La inmigración puede funcionar como amortiguador temporal, pero a medida que la fecundidad cae globalmente, el grupo de potenciales migrantes se reduce. Y las comunidades inmigrantes, con el tiempo, suelen adoptar los patrones de baja fecundidad de sus países de acogida.
¿Qué queda por hacer?
La trayectoria parece inevitable: el crecimiento poblacional se frenará o revertirá en muchas regiones. Las poblaciones envejecidas demandarán más servicios públicos. Los motores económicos diseñados para cohortes jóvenes y crecientes enfrentarán vientos en contra.
El mensaje no es de fatalismo, sino de planificación. Anticipar el envejecimiento demográfico. Repensar cómo se financian pensiones y salud. Recalibrar la vivienda y el urbanismo para poblaciones más pequeñas y mayores. Y aceptar que los empujones pronatalistas, por sí solos, probablemente no basten.

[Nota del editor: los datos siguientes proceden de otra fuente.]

Lemma rec_size_bounds r : record_ok r ->
  r_len r + 8 <= rec_size r < r_len r + 16 /\ rec_size r mod 8 = 0 /\ zlen (r_payload r) = r_len r.
Proof.
  intros [Hl Hp]. unfold rec_size. split; [| split; [apply Z.mod_mul; lia | done]].
  Z.to_euclidean_division_equations; lia.
Qed.

Lemma held_log_size d rs : forall pos, held d pos rs -> 0 <= log_size rs /\ log_size rs mod 8 = 0.
Proof.
  induction rs as [| r rs IH]; intros pos; simpl; [done |]. intros ([Hr _] & _ & _ & H).
  apply IH in H as [H0 H8]. destruct (rec_size_bounds r Hr) as (? & Hm & _). destruct Hr.
  split; [lia |]. rewrite Z.add_mod, Hm, H8 by lia. done.
Qed.

Lemma held_app d rs1 rs2 : forall pos,
  held d pos (rs1 ++ rs2) <-> held d pos rs1 /\ held d (pos + log_size rs1) rs2.
Proof.
  induction rs1 as [| r rs1 IH]; intros pos; simpl; [rewrite Z.add_0_r; tauto |].
  rewrite IH, Z.add_assoc. tauto.
Qed.

Lemma held_frame d d' rs : forall pos, held d pos rs ->
  (forall x, pos <= x < pos + log_size rs -> rget d' x = rget d x) -> held d' pos rs.
Proof.
  induction rs as [| r rs IH]; intros pos; simpl; [done |]. intros (Hr & Hh & Hp & Hrs) HF.
  destruct (rec_size_bounds r (proj1 Hr)) as ([H1 _] & _ & H2). pose proof (held_log_size _ _ _ Hrs) as [H3 _].
  destruct Hr as [[? ?] ?]. split_and!; [by split | | |].
  - apply (chunk_frame d); [done |]. intros x Hx. rewrite zlen_le_split in Hx. apply HF. lia.
  - apply (chunk_frame d); [done |]. intros x Hx. apply HF. lia.
  - apply IH; [done |]. intros x Hx. apply HF. lia.
Qed.

Lemma chunk_app d a x y : chunk d a (x ++ y) <-> chunk d a x /\ chunk d (a + zlen x) y.
Proof.
  split.
  - intros H. split; intros j b Hj; [apply H; by apply lookup_app_l_Some |].
    rewrite <- Z.add_assoc. replace (zlen x + Z.of_nat j) with (Z.of_nat (length x + j)) by (unfold zlen; lia).
    apply H. rewrite lookup_app_r by lia. by replace (length x + j - length x)%nat with j by lia.
  - intros [Hx Hy] j b [Hj | [Hl Hj]]%lookup_app_Some; [by apply Hx |].
    apply Hy in Hj. rewrite <- Hj. f_equal. unfold zlen. lia.
Qed.

(** Changing one record in place. *)
Lemma holds_replace rb u pre r post d' r' :
  let p := ur_cons u + log_size pre in
  holds rb u (pre ++ r :: post) -> zlen d' = zlen (ur_data u) -> r_len r' = r_len r -> sample_ok r' ->
  chunk d' p (le_split 4 (rec_word r')) -> chunk d' (p + 8) (r_payload r') ->
  (forall x, ur_cons u <= x < ur_cons u + zlen (ur_data u) -> ~ (p <= x < p + rec_size r) ->
     rget d' x = rget (ur_data u) x) ->
  holds rb {| ur_data := d'; ur_prod := ur_prod u; ur_cons := ur_cons u |} (pre ++ r' :: post).
Proof.
  intros p [Hs Hr Hp Hf Hpos Ha] Hd Hlen Hok Hh Hpl HF.
  assert (rec_size r' = rec_size r) as Hsz by (unfold rec_size; by rewrite Hlen).
  rewrite log_size_app in Hp, Hf. simpl in Hp, Hf. apply held_app in Hr as [Hpre Hr]. simpl in Hr.
  destruct Hr as ([Hrok _] & _ & _ & Hpost). pose proof (rec_size_pos r Hrok).
  pose proof (held_log_size _ _ _ Hpre) as [? _]. pose proof (held_log_size _ _ _ Hpost) as [? _].
  split; cbn [ur_data ur_prod ur_cons]; rewrite ?log_size_app; simpl; try lia.
  apply held_app. fold p. split; [| simpl; rewrite Hsz; split_and!; try done].
  - apply (held_frame (ur_data u)); [done |]. intros x Hx. apply HF; unfold p; lia.
  - apply (held_frame (ur_data u)); [done |]. fold p in Hpost. intros x Hx. apply HF; unfold p in *; lia.
Qed.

El verdadero desafío es construir sistemas que funcionen en una era de menor fecundidad, no seguir apostando a un crecimiento que ya no vendrá.
Conclusiones clave
La fecundidad está cayendo en culturas muy diversas, con declives demográficos que las proyecciones suelen subestimar.
El impacto económico del envejecimiento incluye mayores costos de salud y pensiones, crecimiento más lento y cambios en la dinámica política.
Las políticas para impulsar la natalidad han tenido éxito limitado; los cambios culturales pesan más que los subsidios.
Hay ventajas potenciales (menos presión habitacional, alivio ambiental), pero no están garantizadas sin planificación deliberada.
La tecnología y la inmigración ofrecen alivio parcial, no soluciones de fondo.